Monday, January 25, 2010

Why?

Today I am trying to think of a reason to carry on.

I do not have 'official' dependents, i.e. a spouse or children. In all fairness, I am not sure that a reasonable person, knowing they have bipolar disorder, would tie another life to theirs. At one stage I was passionate about adoption and I would really love to be a parent, but what does a single parent do with a child if you have a manic / depressive episode?

For the past ten days I have been on Lithium. This implies that I can no longer donate blood. I am one of those people who do need the occasional recognition and could visualise my name on the scroll of people who donated 200 units or more and I was well on my way with 58 donations. Instead, I now have quivering hands.

According to my psychiatrist, a manic/ hipomanic or a depressive episode causes actual brain damage. The synapses die and your brain need to form new paths.

I am actually starting to feel slow and stupid. Before all of this, I could read a few books per day with full comprehension and passed both of my degrees cum laude (even with extra subjects like Greek & Hebrew up to honours level). Now, it take me weeks to read a simple book and I have to keep referring back to make sure that my understanding is correct.

When I think about my relationships in general, they have not evolved or grown deeper over the past year. I think quite the contrary. Actually. I think I became a liability rather than an asset.

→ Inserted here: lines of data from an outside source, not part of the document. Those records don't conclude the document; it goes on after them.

(** What the client contexts answer, of a view. *)
Definition ClientAnswers b ctx (W : ClientId -> option ClientView) : Prop :=
  (forall id, client_state b ctx id = match W id with
                                      | Some w => ok_or (cv_state w) (ClientSpecific "Unable to get client state")
                                      | None => Err (ClientStateNotFound id)
                                      end) /\
  (forall path h, Height_new (cp_revision_number path) (cp_revision_height path) = Some h ->
     consensus_state b ctx path = match W (cp_client_id path) with
                                  | Some w => match cv_consensus w (height_of h) with
                                              | Some s => Ok (Tendermint s)
                                              | None => Err (ConsensusStateNotFound (cp_client_id path) h)
                                              end
                                  | None => Err (ClientStateNotFound (cp_client_id path))
                                  end) /\
  (forall id h, client_update_meta b ctx id h = match W id with
                                                | Some w => ok_or (cv_meta w (height_of h)) (UpdateMetaDataNotFound id h)
                                                | None => Err (UpdateMetaDataNotFound id h)
                                                end).
Lemma Clients_answers b ctx W : Clients b ctx W -> ClientAnswers b ctx W.
Proof.
  intros [_ HW]. split_and!.
  - intros id. specialize (HW id). unfold client_state. rewrite get_client_peek. destruct (W id) as [w|].
    + destruct HW as (c & -> & [Hs _ _ _ _]). cbn [with_err ok_or res_bind]. apply (shows_get _ _ _ _ _ tt) in Hs. destruct (cv_state w).
      * destruct Hs as (r & -> & Hr). cbn [with_err ok_or res_bind]. by rewrite Hr.
      * by rewrite Hs.
    + by destruct HW as [-> _].
  - intros path h Hh. specialize (HW (cp_client_id path)). unfold consensus_state. rewrite Hh. cbn [ok_or res_bind]. rewrite get_client_peek. destruct (W (cp_client_id path)) as [w|].
    + destruct HW as (c & -> & [_ Hc _ _ _]). cbn [with_err ok_or res_bind]. apply (shows_get _ _ _ _ _ (height_of h)) in Hc. destruct (cv_consensus w _).
      * destruct Hc as (r & Hg & Hr). unfold EpochHeight_at in Hg. unfold EpochHeight_from. cbn [height_of fst snd] in Hg. rewrite Hg. cbn [with_err ok_or res_bind]. by rewrite Hr.
      * unfold EpochHeight_at in Hc. unfold EpochHeight_from. cbn [height_of fst snd] in Hc. by rewrite Hc.
    + by destruct HW as [-> _].
  - intros id h. specialize (HW id). unfold client_update_meta. rewrite get_client_peek. destruct (W id) as [w|].
    + destruct HW as (c & -> & [_ _ Hm _ _]). cbn [with_err ok_or res_bind]. apply (shows_get _ _ _ _ _ (height_of h)) in Hm. destruct (cv_meta w _) as [[t hh]|].
      * destruct Hm as (r & Hg & Hr). unfold EpochHeight_at in Hg. unfold EpochHeight_from. cbn [height_of fst snd] in Hg. rewrite Hg. cbn [with_err ok_or res_bind]. rewrite Hr.
        unfold meta_of, BinaryHeight_try_into, BinaryHeight_from. cbn [fst snd BH_epoch BH_height]. by rewrite Height_eta.
      * unfold EpochHeight_at in Hm. unfold EpochHeight_from. cbn [height_of fst snd] in Hm. by rewrite Hm.
    + by destruct HW as [-> _].
Qed.
End ClientOps.
Lemma ex_shows {P K V A} `{Encode K} {SV : State MapStore V} (key : P -> K) (bytes_of : P -> bytes) (inj : A -> V) s :
  (forall p, Encode_encode (key p) = Ok (bytes_of p)) -> shows key inj ex_empty (mkMap s [] : Map K V) (fun _ => None).
Proof.
  intros Hk p. rewrite (peek_eq _ _ _ _ (Hk p)). cbn [Map_children bt_get]. unfold Map_get_from_store. by rewrite Hk.
Qed.
Definition ex_view : HostView :=
  mkHostView (fun _ => None) (fun _ => None) (fun _ => None) (fun _ => None) (fun _ => None) (fun _ => None) (fun _ => None) (fun _ => None).
Lemma ex_host_shows : Shows ex_empty ex_host ex_view.
Proof.
  split; [eapply ex_shows, packet_key_ok..|eapply ex_shows, channel_key_ok|eapply ex_shows, channel_key_ok|eapply ex_shows, channel_key_ok|
    eapply ex_shows, channel_key_ok|eapply ex_shows, connection_key_ok].
Qed.
Definition ex_host_ops : list HostOp :=
  [OpCommitment (ex_path 1) [to_uint 1 8]; OpCommitment (ex_path 10) [to_uint 1 9]; OpReceipt (ex_path 1); OpDeleteCommitment (ex_path 1)].
Lemma host_ops_refine_witness :
  exists ctx', run_host_ops ex_empty ex_host_ops ex_host = (Ok tt, ctx') /\ Shows ex_empty ctx' (fold_left host_op_spec ex_host_ops ex_view) /\
    Answers ex_empty ctx' (fold_left host_op_spec ex_host_ops ex_view) /\ QueryAnswers ex_empty ctx' (fold_left host_op_spec ex_host_ops ex_view) /\
    clients ctx' = clients ex_host /\ height ctx' = height ex_host.
Proof. exact (host_ops_refine ex_empty ex_host ex_view ex_host_ops ex_host_shows). Defined.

So, I do not think I will find the cure for cancer. I won't find a way to stop and reverse global warming. I might never write a book (another dream that is fading fast).

At best, I will have an ordinary life with minimal manic/hipomanic and depressive episodes. And then I am back at my question, why prolong this? Why should I carry on?

1 comment:

Tom Smith said...

You carry on because we appreciate you and think that you are contributing a lot to our lives.